As far as the snapshot part, I think you need LVM on top of md for that, no?

danswartz · Oct 30, 2012

If you really want to keep using debian, can you switch to zfs on linux? Does everything you want. Forgive me if this was already asked - I didn't see it if so...

kac77 · Oct 30, 2012

danswartz said:
As far as the snapshot part, I think you need LVM on top of md for that, no?

Correct was just about to type that.

Code:

sudo apt-get install lvm2

That will install the ability to pool, snapshots etc. Rather than typing all of the commands you'll need, the easiest thing would be to read this.

http://www.thegeekstuff.com/2010/08/how-to-create-lvm/

danswartz · Oct 30, 2012

My main objection to md+lvm+FS is that everything is separated. For example, if you want to do snapshots with LVM (least this is how it used to work), you had to guess how much space you'd want for them, and keep that aside for lvm to use. If you guessed too small, you don't get the snapshots you want - if you guess too big, you waste space.

Rudde93 · Oct 30, 2012

JoeComp said:
mdadm can start a check (scrub) by:

Code:

echo repair >> /sys/block/md_/md/sync_action

Of course, replace md_ with whatever volume you want to repair.
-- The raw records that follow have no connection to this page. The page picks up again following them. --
(** * mailingset/service.py: the SMTP delivery pipeline of Mailing Set

    A shallow embedding of [SetSMTPFactory]'s delivery objects
    ([SetMessageDelivery] and [SetMessage]) together with the parts of the
    Python runtime and of the libraries they call (ConfigParser,
    email.message.Message, netaddr, Twisted's Deferred) that decide the
    behaviour stated in the specification.

    Python [str] and [bytes] values are both held as Rocq strings: a [bytes]
    value is its byte sequence, a [str] value is held by its UTF-8 encoding.
    With this reading [bytes.decode()] is the identity on byte sequences that
    are valid UTF-8 and raises otherwise, and [str.encode()] is the
    identity. *)

From Stdlib Require Import ZArith NArith Ascii String List Permutation Lia Bool.
From stdpp Require Import gmap strings list fin_maps.

Local Open Scope string_scope.

Abbreviation str := string (only parsing).
Abbreviation bytes := string (only parsing).

(** ** Python runtime *)

Module Py.

(** A value that the source inspects with [isinstance(_, bytes)] or formats
    with [%s]. *)
Inductive PyVal :=
| PyStr (s : str)
| PyBytes (b : bytes).

Definition byte_val (c : ascii) : N := N_of_ascii c.

Definition ascii_lower (c : ascii) : ascii :=
  let n := byte_val c in
  if ((65 <=? n) && (n <=? 90))%N then ascii_of_N (n + 32) else c.

(** [s.lower()] on header names. Only the ASCII letters are folded: the
    names it is compared with in the source (list-id, list-post,
    precedence, subject) hold no letter that a non-ASCII character lowers
    to. *)
Fixpoint lower (s : string) : string :=
  match s with
  | EmptyString => EmptyString
  | String c s' => String (ascii_lower c) (lower s')
  end.

(** [s.split(sep)] for a one-character separator: never the empty list. *)
Fixpoint split (sep : ascii) (s : string) : list string :=
  match s with
  | EmptyString => [EmptyString]
  | String c s' =>
      if Ascii.eqb c sep then EmptyString :: split sep s'
      else match split sep s' with
           | [] => [String c EmptyString]
           | w :: ws => String c w :: ws
           end
  end.

(** The strict UTF-8 decoder's acceptance test: [pending] continuation bytes
    are still due, the next of them within [lo..hi]. *)
Fixpoint utf8_scan (pending : nat) (lo hi : N) (bs : string) : bool :=
  match bs with
  | EmptyString => Nat.eqb pending 0
  | String c bs' =>
      let b := byte_val c in
      match pending with
      | O =>
          (if b <=? 127 then utf8_scan 0 128 191 bs'
           else if (194 <=? b) && (b <=? 223) then utf8_scan 1 128 191 bs'
           else if b =? 224 then utf8_scan 2 160 191 bs'
           else if b =? 237 then utf8_scan 2 128 159 bs'
           else if (225 <=? b) && (b <=? 239) then utf8_scan 2 128 191 bs'
           else if b =? 240 then utf8_scan 3 144 191 bs'
           else if (241 <=? b) && (b <=? 243) then utf8_scan 3 128 191 bs'
           else if b =? 244 then utf8_scan 3 128 143 bs'
           else false)%N
      | S p =>
          if ((lo <=? b) && (b <=? hi))%N then utf8_scan p 128 191 bs'
          else false
      end
  end.

(** [b.decode()]: [None] stands for UnicodeDecodeError. *)
Definition decode (b : bytes) : option str :=
  if utf8_scan 0 128 191 b then Some b else None.

(** [s.encode()]. *)
Definition encode (s : str) : bytes := s.

Definition squote : ascii := ascii_of_N 39.
Definition dquote : ascii := ascii_of_N 34.
Definition backslash : ascii := ascii_of_N 92.

Fixpoint mem_char (c : ascii) (s : string) : bool :=
  match s with
  | EmptyString => false
  | String d s' => Ascii.eqb c d || mem_char c s'
  end.

Definition hex_digit (n : N) : ascii :=
  match String.get (N.to_nat n) "0123456789abcdef" with
  | Some c => c
  | None => "0"%char
  end.

Definition repr_byte (quote : ascii) (c : ascii) : string :=
  let n := byte_val c in
  if Ascii.eqb c quote || Ascii.eqb c backslash
  then String backslash (String c EmptyString)
  else if (n =? 9)%N then String backslash "t"
  else if (n =? 10)%N then String backslash "n"
  else if (n =? 13)%N then String backslash "r"
  else if ((n <? 32) || (127 <=? n))%N
  then String backslash
         (String "x" (String (hex_digit (n / 16)) (String (hex_digit (n mod 16)) EmptyString)))
  else String c EmptyString.

Fixpoint repr_body (quote : ascii) (b : bytes) : string :=
  match b with
  | EmptyString => EmptyString
  | String c b' => repr_byte quote c ++ repr_body quote b'
  end.

(** [repr(b)] of a bytes object: b'...', quoted with double quotes when the
    bytes hold a single quote and no double quote. *)
Definition bytes_repr (b : bytes) : str :=
  let quote := if mem_char squote b && negb (mem_char dquote b) then dquote else squote in
  String "b" (String quote (repr_body quote b ++ String quote EmptyString)).

(** ['%s' % (v,)]: a str as it is, a bytes object by its repr. *)
Definition format_s (v : PyVal) : str :=
  match v with
  | PyStr s => s
  | PyBytes b => bytes_repr b
  end.

Definition is_digit (c : ascii) : bool :=
  let n := byte_val c in ((48 <=? n) && (n <=? 57))%N.

Definition digit_val (c : ascii) : Z := Z.of_N (byte_val c) - 48.

Fixpoint decimal_acc (acc : Z) (s : string) : option Z :=
  match s with
  | EmptyString => Some acc
  | String c s' =>
      if is_digit c then decimal_acc (10 * acc + digit_val c) s' else None
  end.

(** A non-empty run of decimal digits. *)
Definition decimal (s : string) : option Z :=
  match s with
  | EmptyString => None
  | _ => decimal_acc 0 s
  end.

(** White space within ASCII: the space, tab to carriage return, and the
    four separators 0x1c to 0x1f. *)
Definition is_space (c : ascii) : bool :=
  let n := byte_val c in
  ((n =? 32) || ((9 <=? n) && (n <=? 13)) || ((28 <=? n) && (n <=? 31)))%N.

Fixpoint lstrip (s : string) : string :=
  match s with
  | String c s' => if is_space c then lstrip s' else s
  | EmptyString => EmptyString
  end.

Fixpoint rstrip (s : string) : string :=
  match s with
  | EmptyString => EmptyString
  | String c s' =>
      match rstrip s' with
      | EmptyString => if is_space c then EmptyString else String c EmptyString
      | t => String c t
      end
  end.

(** Decimal digits with single underscores between them; [after_digit]
    says that the character before was a digit. *)
Fixpoint int_digits (acc : Z) (after_digit : bool) (s : string) : option Z :=
  match s with
  | EmptyString => if after_digit then Some acc else None
  | String c s' =>
      if is_digit c then int_digits (10 * acc + digit_val c) true s'
      else if Ascii.eqb c "_" then
             if after_digit then int_digits acc false s' else None
      else None
  end.

(** [int(s)] on the text of a configuration value: surrounding white
    space, an optional sign, decimal digits with single underscores
    between them. [None] stands for ValueError. This is [int] on every
    text of ASCII characters; on other texts [int] also reads the decimal
    digits and the white space of other scripts, so there only a number
    given here is the number [int] gives. *)
Definition int (s : str) : option Z :=
  match rstrip (lstrip s) with
  | String "-" d => option_map Z.opp (int_digits 0 false d)
  | String "+" d => int_digits 0 false d
  | d => int_digits 0 false d
  end.

End Py.

(** ** netaddr: addresses, networks and membership *)

Module netaddr.

Inductive version := IPv4 | IPv6.

Definition version_eqb (a b : version) : bool :=
  match a, b with
  | IPv4, IPv4 | IPv6, IPv6 => true
  | _, _ => false
  end.

Definition width (v : version) : Z :=
  match v with IPv4 => 32 | IPv6 => 128 end.

Record IPAddress := { addr_version : version; addr_value : Z }.

Record IPNetwork :=
  { net_version : version; net_value : Z; net_prefixlen : Z }.

(** [IPNetwork.__contains__] on an address: never across versions;
    otherwise the network bits of both values are compared. *)
Definition contains (net : IPNetwork) (ip : IPAddress) : bool :=
  if version_eqb net.(net_version) ip.(addr_version) then
    let shiftwidth := (width net.(net_version) - net.(net_prefixlen))%Z in
    (Z.shiftr net.(net_value) shiftwidth =? Z.shiftr ip.(addr_value) shiftwidth)%Z
  else false.

End netaddr.

(** ** A reader for plain address text

    netaddr's own reading of text ([netaddr.IPAddress(text)],
    [netaddr.IPNetwork(text)]) is a parameter of the development (see
    [Externals]): it accepts more forms than the ones below, netmasks and
    IPv4-mapped addresses among them. The reader below is what the sample
    deployment puts in its place. It reads the plain forms only: dotted
    quads of decimal octets without leading zeros for IPv4, colon-separated
    groups of up to four hex digits with at most one run of zero groups
    written [::] for IPv6, and a prefix length in decimal for a network. *)

Module PlainReader.

Import netaddr.

Definition leading_zero (s : string) : bool :=
  match s with
  | String "0" (String _ _) => true
  | _ => false
  end.

Definition octet (s : string) : option Z :=
  if leading_zero s then None
  else if (String.length s <=? 3)%nat then
    match Py.decimal s with
    | Some n => if (n <=? 255)%Z then Some n else None
    | None => None
    end
  else None.

Fixpoint join_groups (bits : Z) (acc : Z) (gs : list (option Z)) : option Z :=
  match gs with
  | [] => Some acc
  | Some g :: gs' => join_groups bits (Z.shiftl acc bits + g) gs'
  | None :: _ => None
  end.

Definition parse_ipv4 (s : string) : option Z :=
  let parts := Py.split "." s in
  if (List.length parts =? 4)%nat then join_groups 8 0 (map octet parts) else None.

Definition hex_val (c : ascii) : option Z :=
  let n := Z.of_N (Py.byte_val c) in
  if ((48 <=? n) && (n <=? 57))%Z then Some (n - 48)%Z
  else if ((97 <=? n) && (n <=? 102))%Z then Some (n - 87)%Z
  else if ((65 <=? n) && (n <=? 70))%Z then Some (n - 55)%Z
  else None.

Fixpoint hex_acc (acc : Z) (s : string) : option Z :=
  match s with
  | EmptyString => Some acc
  | String c s' =>
      match hex_val c with
      | Some d => hex_acc (16 * acc + d) s'
      | None => None
      end
  end.

Definition hextet (s : string) : option Z :=
  match s with
  | EmptyString => None
  | _ => if (String.length s <=? 4)%nat then hex_acc 0 s else None
  end.

Definition is_empty (s : string) : bool :=
  match s with EmptyString => true | _ => false end.

(** Groups left and right of the [::] marker, when there is one. *)
Fixpoint cut_at_empty (gs : list string) : list string * option (list string) :=
  match gs with
  | [] => ([], None)
  | g :: gs' =>
      if is_empty g then ([], Some gs')
      else let '(l, r) := cut_at_empty gs' in (g :: l, r)
  end.

Definition parse_ipv6 (s : string) : option Z :=
  let gs := Py.split ":" s in
  (* a leading or trailing [::] shows as two empty groups: drop the outer one *)
  let gs := match gs with
            | g1 :: g2 :: rest => if is_empty g1 then
                                    if is_empty g2 then Some (g2 :: rest) else None
                                  else Some gs
            | _ => None
            end in
  let gs := match gs with
            | Some gs =>
                match rev gs with
                | g1 :: g2 :: rest =>
                    if is_empty g1 then
                      if is_empty g2 then
                        match rest with
                        | [] => Some [g2]
                        | _ => Some (rev (g2 :: rest))
                        end
                      else None
                    else Some gs
                | _ => Some gs
                end
            | None => None
            end in
  match gs with
  | None => None
  | Some gs =>
      match cut_at_empty gs with
      | (l, None) =>
          if (List.length l =? 8)%nat then join_groups 16 0 (map hextet l) else None
      | (l, Some r) =>
          let n := (List.length l + List.length r)%nat in
          if (n <=? 7)%nat then
            join_groups 16 0
              (map hextet l ++ repeat (Some 0%Z) (8 - n) ++ map hextet r)
          else None
      end
  end.

(** An address in one of the two forms. *)
Definition address (s : str) : option IPAddress :=
  match parse_ipv4 s with
  | Some v => Some {| addr_version := IPv4; addr_value := v |}
  | None =>
      match parse_ipv6 s with
      | Some v => Some {| addr_version := IPv6; addr_value := v |}
      | None => None
      end
  end.

(** An address followed by an optional [/prefixlen] in decimal; without
    it the prefix is the full width. *)
Definition network (s : str) : option IPNetwork :=
  match Py.split "/" s with
  | [a] =>
      match address a with
      | Some ip => Some {| net_version := ip.(addr_version);
                           net_value := ip.(addr_value);
                           net_prefixlen := width ip.(addr_version) |}
      | None => None
      end
  | [a; p] =>
      match address a, Py.decimal p with
      | Some ip, Some n =>
          if (n <=? width ip.(addr_version))%Z
          then Some {| net_version := ip.(addr_version);
                       net_value := ip.(addr_value);
                       net_prefixlen := n |}
          else None
      | _, _ => None
      end
  | _ => None
  end.

End PlainReader.

(** ** Twisted's SMTP values, exceptions and results *)

Module smtp.

(** [smtp.Address]: the two sides of an address, as bytes. *)
Record Address := { local : bytes; domain : bytes }.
If you just want a check without repair, replace "repair" with "check".

https://raid.wiki.kernel.org/index.php?title=Scrubbing&oldid=2362

-bash: /sys/block/md1/md/sync_action: Permission denied

I did sudo it.

kac77 · Oct 30, 2012

danswartz said:
My main objection to md+lvm+FS is that everything is separated. For example, if you want to do snapshots with LVM (least this is how it used to work), you had to guess how much space you'd want for them, and keep that aside for lvm to use. If you guessed too small, you don't get the snapshots you want - if you guess too big, you waste space.

There isn't any real guesswork here though. No more guesswork than creating a vdev out of how many disks vs what the end user requires.

In terms of lvm being a separate service it's no more an issue than any other OS. SMB and NFS are separate services and they drive everything from Napp-It to Windows.

kac77 · Oct 30, 2012

Rudde93 said:
I did sudo it.

Here you go.

http://ubuntuforums.org/showthread.php?t=1647483

danswartz · Oct 30, 2012

kac77 said:
There isn't any real guesswork here though. No more guesswork than creating a vdev out of how many disks vs what the end user requires.

In terms of lvm being a separate service it's no more an issue than any other OS. SMB and NFS are separate services and they drive everything from Napp-It to Windows.

I don't think we're communicating here. Of course there is guesswork. You put N drives together into a raid volume. You then have to decide how to slice and dice it to assign space to various partitions on the volume. You also have to take a guess as to how much space you need for snapshots. None of this is true for ZFS, since the snapshots and filesystems all draw free blocks from a common pool. I have no idea where you got the 'lvm being a separate service' thing - I never referred to 'services', which is an OS abstraction. I was referring to conceptual layers - if they are too opaque, one layer cannot make intelligent decisions based on what a different layer might want/do.

kac77 · Oct 30, 2012

danswartz said:
I don't think we're communicating here. Of course there is guesswork. You put N drives together into a raid volume. You then have to decide how to slice and dice it to assign space to various partitions on the volume. You also have to take a guess as to how much space you need for snapshots. None of this is true for ZFS, since the snapshots and filesystems all draw free blocks from a common pool.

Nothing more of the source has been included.